Treatment & Prevention:

  • Soft tissue infections:
    – Treatment for C. perfringens soft-tissue infections includes antibiotics and surgical debridement of necrotic tissues.
    – Proper wound care is essential for prevention of infection.
  • Food poisoning:
    – Treatment for food poisoning includes rehydration; antibiotics are not recommended because this type of food poisoning is self-limiting.
    – Prevention is achieved by refrigerating and thorough reheating of foods to at least 74 degrees Celsius.

Clostridium tetani

  • Distinctive tennis-racket shape during spore formation.
  • It is extremely oxygen sensitive, and spores can survive for extended periods of time in the soil.
  • Infection typically occurs when wounds encounter contaminated soil.
  • Wounds provide ideal necrotic and anaerobic environments for C. tetani growth.

Virulence factors:

  • Tetanospasmin, is a heat-labile neurotoxin that blocks the release of inhibitory neurotransmitters, such as GABA and glycine
    – The neurotoxin is endocytosed, then transported along axons to reach neuronal somas in the spinal cord.
    – Because it blocks inhibitory neurotransmitter release, neuronal excitatory activity is unregulated.
  • Tetanolysin is another toxin produced by C. tetani.
    – It is an oxygen-labile hemolysin thought to promote tissue necrosis.

Infection:

  • Tetanus is characterized by spastic paralysis:
    – This can manifest systemically or locally as lockjaw, grimace (aka, risus sardonicus), and opisthotonos, in which spasms of the extensors of the head, neck, and back produce extreme back extension.

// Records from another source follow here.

(** * Pam-MultiVendor-Lab: rotation, synchronisation, field mapping, health score

    A shallow embedding of the Python sources

      - [src/integrations/aws_secrets_connector.py]  (module [Aws])
      - [src/integrations/secret_sync.py]            (module [Sync])
      - [scripts/aws/rotation_handler.py]            (module [Rotation])
      - [scripts/vault_to_delinea.py]                (module [Migration])
      - the rotation loop of [src/integrations/demo_aws_integration.py]
        (module [Demo])

    followed by the properties of the rotation and synchronisation engine.

    Conventions of the embedding.
      - A Python [str] is a [string]; comparisons, [lower], [title],
        [replace] and [in] act on ASCII text the way CPython does.
      - A [dict] whose iteration order matters is an association list with
        unique keys ([PyDict]); a dict used as a keyed store is a [gmap].
      - An aware UTC [datetime] is the number of microseconds since the
        epoch; [datetime.now(timezone.utc)] reads a clock whose successive
        readings are given by a function of the number of earlier readings.
      - Code that raises is modelled in a state-and-exception monad: the
        state reached when the exception is raised is kept, as in Python.
      - The AWS store is the connector in mock mode, which is the store the
        repository implements; the Vault client is an external collaborator
        and is modelled by its contract (module [Vault]), with the shape of
        response that [tests/test_vault_connection.py] reads.
      - The two stores carry a ghost counter of the write calls they have
        received; nothing in the embedded code reads it. *)

From Stdlib Require Import ZArith QArith Lia List Bool Ascii String DecimalString.
From stdpp Require Import base option list gmap strings.
Import ListNotations.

Tetanus can also cause fever and sweating.
    – Cephalic tetanus involves the cranial nerves.
    – Maternal tetanus is associated with pregnancy, specifically, contamination during medical or spontaneous abortion and delivery.
    – Neonatal tetanus occurs when infection spreads from the umbilical stump.

Treatment & Prevention:

  • Vaccination effectively prevents tetanus.
  • Treatment for infection involves wound debridement and administration of metronidazole and antitoxins are necessary to prevent death.

Clostridium botulinum

  • Foodborne disease: the spores tend to contaminate vegetables and meat.
  • Toxins are protected from degradation within the gastrointestinal tract.

Virulence factors:

  • C. botulinum produces exotoxins A-G.
  • Types A, B, and E are responsible for most human infections.
  • Toxins are pre-formed, particularly in canned goods, which provide ideal alkaline and anaerobic environments.
  • From the gut, the neurotoxins are absorbed and delivered to motor neurons; upon endocytosis, neurotoxins block acetylcholine release at peripheral motor junctions.

Infection:

  • Botulism
    – Descending flaccid paralysis, blurred vision with dilated pupils, dry mouth, and constipation.
    – Respiratory failure leads to death.
    – Wound infection produces similar symptoms; in the US, this form is associated with injection drug use.

Treatment & Prevention:

  • Treatment includes metronidazole or penicillin and antitoxins.
    – Respiratory support may be necessary, and gastric irrigation can aid in toxin removal.
  • Prevention of botulism involves boiling of home-canned goods and discarding damaged cans
  • Honey can contain C. botulinum organisms, so it should not be given to infants because they have not yet acquired the competitive microflora that prevents C. botulinum survival in adults.